Plantacje malin, truskawek, porzeczek zostały całkowicie zniszczone przez potężne opady gradu, jakie miały miejsce w minioną niedzielę. Najbardziej ucierpieli plantatorzy z woj. lubelskiego.
Gradobicie zniszczyło uprawy w woj. lubelskim. "Straty są stuprocentowe"
W poniedziałek wojewoda lubelski, Krzysztof Komorski przybył na plantacje, by osobiście sprawdzić ogrom strat.
- To sytuacja straszna, tragiczna. Widziałem na własne oczy efekty tych anomalii pogodowych, które miały miejsce w niedzielę wieczorem. Pierwszy raz w życiu widziałem rośliny: porzeczki, truskawki, maliny wyglądające, jakby ktoś ostrym narzędziem je wykarczował. Straty są stuprocentowe – mówił na miejscu wojewoda lubelski.

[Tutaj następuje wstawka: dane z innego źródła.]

(* ===== verification/CodecInstance.v ===== *)
(** A concrete codec that satisfies the contract [BincodeLaws] asks of bincode,
    used to instantiate the theorems on encoding.  It is not the format of
    bincode: it writes the code that the [Countable] instance of a message
    gives, one bit per byte. *)

From S2P Require Import Prelude RustStr Types Errors Utils Protocol.

Local Open Scope N_scope.

#[export] Instance TunnelProtocol_countable : Countable TunnelProtocol.
Proof.
  refine (inj_countable' (fun p => match p with Http => false | Tcp => true end)
            (fun b : bool => if b then Tcp else Http) _).
  by intros [].
Defined.

#[export] Instance ErrorCode_countable : Countable ErrorCode.
Proof.
  refine (inj_countable ErrorCode_as_u16
    (fun n => if n =? 1001 then Some AuthenticationFailed
              else if n =? 1002 then Some SubdomainUnavailable
              else if n =? 1003 then Some RateLimitExceeded
              else if n =? 1004 then Some ProtocolMismatch
              else if n =? 1099 then Some InternalError else None) _).
  by intros [].
Defined.

#[export] Instance RequestLimits_countable : Countable RequestLimits.
Proof.
  refine (inj_countable' (fun r => (rl_max_body_bytes r, rl_max_headers r))
    (fun '(a, b) => {| rl_max_body_bytes := a; rl_max_headers := b |}) _).
  by intros [].
Defined.

#[export] Instance TcpCloseReason_countable : Countable TcpCloseReason.
Proof.
  refine (inj_countable
    (fun r => match r with
              | CloseNormal => (0, EmptyString) | CloseReset => (1, EmptyString)
              | CloseTimeout => (2, EmptyString) | CloseError m => (3, m) end)
    (fun '(n, m) => if n =? 0 then Some CloseNormal else if n =? 1 then Some CloseReset
                    else if n =? 2 then Some CloseTimeout else Some (CloseError m)) _).
  by intros [].
Defined.

(** A record as the list of the codes of its fields, which stays linear in them. *)
#[export] Instance ConnectRequest_countable : Countable ConnectRequest.
Proof.
  refine (inj_countable
    (fun r => [countable.encode (cr_protocol_version r); countable.encode (cr_api_key r);
               countable.encode (cr_desired_subdomain r);
               countable.encode (cr_tunnel_protocol r);
               countable.encode (cr_client_version r); countable.encode (cr_metadata r)])
    (fun l => match l with
     | [a; b; c; d; e; f] =>
         a ← countable.decode a; b ← countable.decode b; c ← countable.decode c;
         d ← countable.decode d; e ← countable.decode e; f ← countable.decode f;
         Some {| cr_protocol_version := a; cr_api_key := b; cr_desired_subdomain := c;
                 cr_tunnel_protocol := d; cr_client_version := e; cr_metadata := f |}
     | _ => None
     end) _).
  intros []; cbn. by rewrite !decode_encode.
Defined.

#[export] Instance ConnectResponse_countable : Countable ConnectResponse.
Proof.
  refine (inj_countable
    (fun r => [countable.encode (ca_protocol_version r); countable.encode (ca_tunnel_id r);
               countable.encode (ca_assigned_subdomain r); countable.encode (ca_domain r);
               countable.encode (ca_tunnel_protocol r); countable.encode (ca_message r);
               countable.encode (ca_limits r); countable.encode (ca_public_scheme r);
               countable.encode (ca_public_port r); countable.encode (ca_public_url r)])
    (fun l => match l with
     | [a; b; c; d; e; f; g; h; i; j] =>
         a ← countable.decode a; b ← countable.decode b; c ← countable.decode c;
         d ← countable.decode d; e ← countable.decode e; f ← countable.decode f;
         g ← countable.decode g; h ← countable.decode h; i ← countable.decode i;
         j ← countable.decode j;
         Some {| ca_protocol_version := a; ca_tunnel_id := b; ca_assigned_subdomain := c;
                 ca_domain := d; ca_tunnel_protocol := e; ca_message := f; ca_limits := g;
                 ca_public_scheme := h; ca_public_port := i; ca_public_url := j |}
     | _ => None
     end) _).
  intros []; cbn. by rewrite !decode_encode.
Defined.

(** A message as a tag and the codes of its fields. *)
Definition message_fields (m : Message) : N * list positive :=
  match m with
  | Connect r => (0, [countable.encode r])
  | ConnectAck r => (1, [countable.encode r])
  | HttpRequest i m p h b => (2, [countable.encode i; countable.encode m; countable.encode p; countable.encode h; countable.encode b])
  | HttpResponse i s h b => (3, [countable.encode i; countable.encode s; countable.encode h; countable.encode b])
  | HttpRequestStart i m p h c => (4, [countable.encode i; countable.encode m; countable.encode p; countable.encode h; countable.encode c])
  | HttpRequestChunk i d s => (5, [countable.encode i; countable.encode d; countable.encode s])
  | HttpRequestEnd i => (6, [countable.encode i])
  | HttpResponseStart i s h c => (7, [countable.encode i; countable.encode s; countable.encode h; countable.encode c])
  | HttpResponseChunk i d s => (8, [countable.encode i; countable.encode d; countable.encode s])
  | HttpResponseEnd i => (9, [countable.encode i])
  | TcpConnect i a => (10, [countable.encode i; countable.encode a])
  | TcpConnectAck i s e => (11, [countable.encode i; countable.encode s; countable.encode e])
  | TcpData i d s => (12, [countable.encode i; countable.encode d; countable.encode s])
  | TcpClose i r => (13, [countable.encode i; countable.encode r])
  | Disconnect r => (14, [countable.encode r])
  | Error c m => (15, [countable.encode c; countable.encode m])
  end.

Definition fields_message (f : N * list positive) : option Message :=
  match f with
  | (0, [a]) => Connect <$> countable.decode a
  | (1, [a]) => ConnectAck <$> countable.decode a
  | (2, [a; b; c; d; e]) =>
      a ← countable.decode a; b ← countable.decode b; c ← countable.decode c; d ← countable.decode d; HttpRequest a b c d <$> countable.decode e
  | (3, [a; b; c; d]) => a ← countable.decode a; b ← countable.decode b; c ← countable.decode c; HttpResponse a b c <$> countable.decode d
  | (4, [a; b; c; d; e]) =>
      a ← countable.decode a; b ← countable.decode b; c ← countable.decode c; d ← countable.decode d;
      HttpRequestStart a b c d <$> countable.decode e
  | (5, [a; b; c]) => a ← countable.decode a; b ← countable.decode b; HttpRequestChunk a b <$> countable.decode c
  | (6, [a]) => HttpRequestEnd <$> countable.decode a
  | (7, [a; b; c; d]) =>
      a ← countable.decode a; b ← countable.decode b; c ← countable.decode c; HttpResponseStart a b c <$> countable.decode d
  | (8, [a; b; c]) => a ← countable.decode a; b ← countable.decode b; HttpResponseChunk a b <$> countable.decode c
  | (9, [a]) => HttpResponseEnd <$> countable.decode a
  | (10, [a; b]) => a ← countable.decode a; TcpConnect a <$> countable.decode b
  | (11, [a; b; c]) => a ← countable.decode a; b ← countable.decode b; TcpConnectAck a b <$> countable.decode c
  | (12, [a; b; c]) => a ← countable.decode a; b ← countable.decode b; TcpData a b <$> countable.decode c
  | (13, [a; b]) => a ← countable.decode a; TcpClose a <$> countable.decode b
  | (14, [a]) => Disconnect <$> countable.decode a
  | (15, [a; b]) => a ← countable.decode a; Error a <$> countable.decode b
  | _ => None
  end.

#[export] Instance Message_countable : Countable Message.
Proof.
  refine (inj_countable message_fields fields_message _).
  intros []; cbn; by rewrite !decode_encode.
Defined.

(** Bits, least significant first, one per byte, ended by the byte 2. *)
Fixpoint positive_bytes (p : positive) : Bytes :=
  match p with
  | xH => [2]
  | xO q => 0 :: positive_bytes q
  | xI q => 1 :: positive_bytes q
  end.

Fixpoint bytes_positive (b : Bytes) : option positive :=
  match b with
  | [] => None
  | x :: r =>
      if x =? 2 then Some xH
      else if x =? 0 then xO <$> bytes_positive r
      else if x =? 1 then xI <$> bytes_positive r else None
  end.

#[export] Instance bit_codec : BincodeCodec := {|
  bincode_serialize m := Ok (positive_bytes (countable.encode m));
  bincode_deserialize b :=
    ok_or (p ← bytes_positive b; countable.decode p) "invalid encoding";
|}.

Lemma bytes_positive_bytes (p : positive) : bytes_positive (positive_bytes p) = Some p.
Proof. induction p as [p IH|p IH|]; cbn; [by rewrite IH | by rewrite IH | done]. Qed.

#[export] Instance bit_codec_laws : BincodeLaws bit_codec.
Proof.
  constructor; intros m b; cbn; intros [= <-].
  rewrite bytes_positive_bytes; cbn. by rewrite decode_encode.
Qed.
Lemma add_count t :
  count_for_tunnel t s' =
    if decide (t = pr_tunnel_id p) then count_for_tunnel t s + 1 else count_for_tunnel t s.
Proof using Hwf Hroom.
  assert (count_for_tunnel (pr_tunnel_id p) s < usize_max) as Hc.
  { rewrite (wf_count s Hwf). unfold store_len in Hroom.
    pose proof (mcount_le (of_tunnel (pr_tunnel_id p)) (ps_requests s)). lia. }
  unfold count_for_tunnel in *; subst s'; cbn.
  destruct (ps_per_tunnel s !! pr_tunnel_id p) as [c|] eqn:E; cbn in *;
    case_decide; subst; rewrite ?lookup_insert_eq, ?lookup_insert_ne by done; cbn;
    rewrite ?E; cbn; try done.
  apply wrapping_add_small; lia.
Qed.

Lemma add_wf : store_wf s'.
Proof using Hwf Hfresh Hsender Hroom.
  constructor.
  - cbn; intros id r [[<- <-]|[_ H]]%lookup_insert_Some; [done | by apply (wf_key s Hwf)].
  - cbn; intros id id' r r' H1 H2 He.
    apply lookup_insert_Some in H1 as [[<- <-]|[? H1]];
      apply lookup_insert_Some in H2 as [[<- <-]|[? H2]]; try done.
    + exfalso; by eapply Hsender.
    + exfalso; by eapply Hsender.
    + by eapply (wf_sender s Hwf).
  - intros t; rewrite add_count; cbn. case_decide.
    + rewrite mcount_insert_True by done. by rewrite (wf_count s Hwf).
    + rewrite mcount_insert_False by done. by rewrite (wf_count s Hwf).
  - intros t; subst s'; cbn.
    pose proof (wf_no_zero s Hwf t) as Hz.
    assert (count_for_tunnel (pr_tunnel_id p) s < usize_max) as Hc.
    { rewrite (wf_count s Hwf). unfold store_len in Hroom.
      pose proof (mcount_le (of_tunnel (pr_tunnel_id p)) (ps_requests s)). lia. }
    unfold count_for_tunnel in Hc.
    destruct (ps_per_tunnel s !! pr_tunnel_id p) as [c|] eqn:E; cbn in *;
      (destruct (decide (t = pr_tunnel_id p)) as [->|];
       [rewrite lookup_insert_eq | by rewrite lookup_insert_ne]); [|done].
    rewrite wrapping_add_small by lia. intros [=]; lia.
  - rewrite add_len; cbn. rewrite (wf_gauge s Hwf). apply wrapping_add_small; lia.
  - rewrite add_len; lia.
  - apply (wf_expired s Hwf).
Qed.
End Add.

(** ** Removing a request *)

Section Remove.
Context (s : PendingStore) (Hwf : store_wf s).
Context (id : Uuid) (p : PendingRequest) (Hp : ps_requests s !! id = Some p).

Let s' := (store_remove id s).1.

Lemma remove_eq : store_remove id s =
  ({| ps_requests := delete id (ps_requests s);
      ps_per_tunnel := release_count (pr_tunnel_id p) (ps_per_tunnel s);
      ps_metrics := metrics_decrement (ps_metrics s) |}, Some p).
Proof using Hp. unfold store_remove; by rewrite Hp. Qed.

Lemma count_pos : 0 < count_for_tunnel (pr_tunnel_id p) s.
Proof using Hwf Hp. rewrite (wf_count s Hwf). by eapply mcount_pos. Qed.

Lemma release_lookup t :
  default 0 (release_count (pr_tunnel_id p) (ps_per_tunnel s) !! t) =
    if decide (t = pr_tunnel_id p) then count_for_tunnel t s - 1 else count_for_tunnel t s.
Proof using Hwf Hp.
  pose proof count_pos as Hc; unfold count_for_tunnel, release_count in *.
  destruct (ps_per_tunnel s !! pr_tunnel_id p) as [c|] eqn:E; cbn in Hc; [|lia].
  destruct (N.ltb_spec 0 c); [|lia].
  destruct (N.eqb_spec (c - 1) 0); case_decide; subst;
    rewrite ?lookup_delete_eq, ?lookup_insert_eq, ?lookup_delete_ne, ?lookup_insert_ne by done;
    rewrite ?E; cbn; try done; lia.
Qed.

Lemma remove_wf_present : store_wf s'.
Proof using Hwf Hp.
  unfold s'; rewrite remove_eq; cbn.
  constructor; cbn.
  - intros i r [_ H]%lookup_delete_Some; by apply (wf_key s Hwf).
  - intros i i' r r' [_ H1]%lookup_delete_Some [_ H2]%lookup_delete_Some.
    by eapply (wf_sender s Hwf).
  - intros t; unfold count_for_tunnel at 1; cbn. rewrite release_lookup.
    rewrite (wf_count s Hwf); case_decide; subst.
    + by erewrite mcount_delete_True.
    + erewrite mcount_delete_False; done.
  - intros t. pose proof (wf_no_zero s Hwf t) as Hz. unfold release_count.
    destruct (ps_per_tunnel s !! pr_tunnel_id p) as [c|] eqn:E; [|done].
    destruct (N.eqb_spec (if 0 <? c then c - 1 else c) 0);
      destruct (decide (t = pr_tunnel_id p)) as [->|];
      rewrite ?lookup_delete_eq, ?lookup_insert_eq, ?lookup_delete_ne, ?lookup_insert_ne by done;
      try done.
    intros [=]; lia.
  - unfold store_len; cbn. rewrite (wf_gauge s Hwf). unfold store_len.
    pose proof (size_pos_lookup _ _ _ Hp) as Hs.
    rewrite checked_sub_Some by (unfold msize; lia). by erewrite msize_delete_Some.
  - unfold store_len; cbn. pose proof (wf_bound s Hwf) as Hb; unfold store_len in Hb.
    pose proof (msize_delete_le (ps_requests s) id). lia.
  - apply (wf_expired s Hwf).
Qed.
End Remove.

Lemma remove_absent (s : PendingStore) (id : Uuid) :
  ps_requests s !! id = None -> store_remove id s = (s, None).
Proof. intros H; unfold store_remove; by rewrite H. Qed.

Lemma remove_wf (s : PendingStore) (id : Uuid) : store_wf s -> store_wf (store_remove id s).1.
Proof.
  intros Hwf; destruct (ps_requests s !! id) as [p|] eqn:E.
  - by eapply remove_wf_present.
  - by rewrite remove_absent.
Qed.

Lemma remove_requests (s : PendingStore) (id : Uuid) :
  ps_requests (store_remove id s).1 = delete id (ps_requests s) /\
  (store_remove id s).2 = ps_requests s !! id.
Proof.
  unfold store_remove; destruct (ps_requests s !! id) eqn:E; cbn; [done|].
  by rewrite delete_id.
Qed.

(** ** Removing several requests, in any order *)

Lemma remove_all_wf (ids : list Uuid) (s : PendingStore) :
  store_wf s -> store_wf (remove_all ids s).1.
Proof.
  revert s; induction ids as [|id ids IH]; intros s Hwf; cbn; [done|].
  pose proof (remove_wf s id Hwf) as H1. destruct (store_remove id s) as [s1 o]; cbn in H1.
  specialize (IH s1 H1). destruct (remove_all ids s1) as [s2 l]. by destruct o.
Qed.

Lemma remove_all_lookup (ids : list Uuid) (s : PendingStore) (k : Uuid) :
  ps_requests (remove_all ids s).1 !! k =
    if decide (k ∈ ids) then None else ps_requests s !! k.
Proof.
  revert s; induction ids as [|id ids IH]; intros s; cbn.
  - rewrite decide_False; [done | by apply not_elem_of_nil].
  - destruct (remove_requests s id) as [H1 _].
    destruct (store_remove id s) as [s1 o]; cbn in H1.
    specialize (IH s1). destruct (remove_all ids s1) as [s2 l]; cbn in IH.
    assert (ps_requests (match o with Some r => (s2, r :: l) | None => (s2, l) end).1 !! k
            = ps_requests s2 !! k) as -> by (by destruct o).
    rewrite IH, H1. repeat case_decide; try set_solver.
    + assert (k = id) as -> by set_solver. by rewrite lookup_delete_eq.
    + rewrite lookup_delete_ne; [done | set_solver].
Qed.

Lemma remove_all_removed (ids : list Uuid) (s : PendingStore) :
  NoDup ids -> (remove_all ids s).2 = omap (fun id => ps_requests s !! id) ids.
Proof.
  revert s; induction ids as [|id ids IH]; intros s Hnd; [done|].
  apply NoDup_cons in Hnd as [Hni Hnd]. cbn.
  destruct (remove_requests s id) as [H1 H2].
  destruct (store_remove id s) as [s1 o]; cbn in H1, H2; subst o.
  specialize (IH s1 Hnd). destruct (remove_all ids s1) as [s2 l]; cbn in IH.
  assert (l = omap (fun i => ps_requests s !! i) ids) as ->.
  { rewrite IH, H1. apply list_omap_ext; apply Forall_Forall2_diag, Forall_forall.
    intros i Hi; rewrite lookup_delete_ne; [done | by intros ->]. }
  by destruct (ps_requests s !! id).
Qed.

(** ** Draining a tunnel and sweeping *)

Section RemoveWhere.
Context (P : Uuid * PendingRequest -> Prop) `{forall x, Decision (P x)}.
Context (s : PendingStore).

Definition keys_where : list Uuid := (map_to_list (filter P (ps_requests s))).*1.

Lemma keys_where_NoDup : NoDup keys_where.
Proof. apply NoDup_fst_map_to_list. Qed.

Lemma elem_of_keys_where (id : Uuid) :
  id ∈ keys_where <-> exists r, ps_requests s !! id = Some r /\ P (id, r).
Proof.
  unfold keys_where; rewrite list_elem_of_fmap. split.
  - intros ([i r] & -> & [Hr HP]%elem_of_map_to_list%map_lookup_filter_Some); eauto.
  - intros (r & Hr & HP). exists (id, r); split; [done|].
    by apply elem_of_map_to_list, map_lookup_filter_Some.
Qed.

(** Exactly the requests that satisfy the predicate leave the store. *)
Lemma remove_where_lookup (id : Uuid) (r : PendingRequest) :
  ps_requests (remove_all keys_where s).1 !! id = Some r <->
  ps_requests s !! id = Some r /\ ~ P (id, r).
Proof.
  rewrite remove_all_lookup; case_decide as Hk.
  - apply elem_of_keys_where in Hk as (r' & Hr' & HP). split; [done|].
    intros [Hr Hn]; by simplify_eq.
  - split; [|by intros [? _]]. intros Hr; split; [done|]. intros HP; apply Hk.
    apply elem_of_keys_where; eauto.
Qed.

(** And exactly those are returned, once each. *)
Lemma remove_where_removed :
  (remove_all keys_where s).2 = (map_to_list (filter P (ps_requests s))).*2.
Proof.
  rewrite remove_all_removed by apply keys_where_NoDup. unfold keys_where.
  assert (forall l, (forall kv, kv ∈ l -> ps_requests s !! kv.1 = Some kv.2) ->
            omap (fun id => ps_requests s !! id) l.*1 = l.*2) as Hl.
  { induction l as [|[k v] l IH]; intros Hin; [done|]; cbn.
    pose proof (Hin (k, v) ltac:(set_solver)) as Hkv; cbn in Hkv; rewrite Hkv; cbn.
    f_equal; apply IH; set_solver. }
  apply Hl. intros [k v] [Hkv _]%elem_of_map_to_list%map_lookup_filter_Some. done.
Qed.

fot. FB Lubelski Urząd Wojewódzki
Jak dodawał, obecnie trwa szacowanie strat. Warto podkreślić, że komisje, które mają się tym zająć, jeszcze niedawno zajmowały się skutkami przymrozków...
- A teraz doszła kolejna historia, można powiedzieć: dobijająca. Chciałbym zebrać maksymalnie dużo informacji. Tak, żeby jeszcze w tym tygodniu przekazać rzetelny raport ministrowi rolnictwa oraz moim przełożonym w Ministerstwie Spraw Wewnętrznych i Administracji – zapowiedział wojewoda Krzysztof Komorski.
Wojewoda lubelski po gradobiciu. "Nie zostaniecie bez wsparcia"
Jak podkreślał wojewoda lubelski, istnieją narzędzia wsparcia dla poszkodowanych sadowników jak m.in. kredyty na preferencyjnych warunkach z ARiMR; pomoc KRUS w spłacie bieżących zobowiązań; pomoc samorządów czy KOWR w formule de minimis, czy doraźne, celowe wsparcie marszałka województwa dla gmin. Podkreśla jednak, że z pewnością będzie to wsparcie niewystarczające.
- W tym momencie wiemy już, że wszystko to będzie wsparcie niewystarczające. Mamy nadzieję, że w najbliższym czasie, po poznaniu skali tych strat, będziemy w stanie powiedzieć więcej na temat uruchomienia dedykowanych narzędzi. Dlatego, że widzimy, że te straty nie są częściowe, tylko są całkowite. Chciałem Państwu powiedzieć, że nie zostaniecie bez wsparcia – zapewnił na miejscu wojewoda.
Jak dodawał, sytuacja wymaga nie tylko wsparcia doraźnego, ale przede wszystkim znalezienia systemowych rozwiązań: m.in. możliwości ubezpieczenia swoich plonów czy uruchomienia narzędzi, które będą je chroniły. Chodzi m.in. o siatki antygradowe.
Gradobicie 2024 w woj. lubelskim. Gdzie odnotowano największe straty?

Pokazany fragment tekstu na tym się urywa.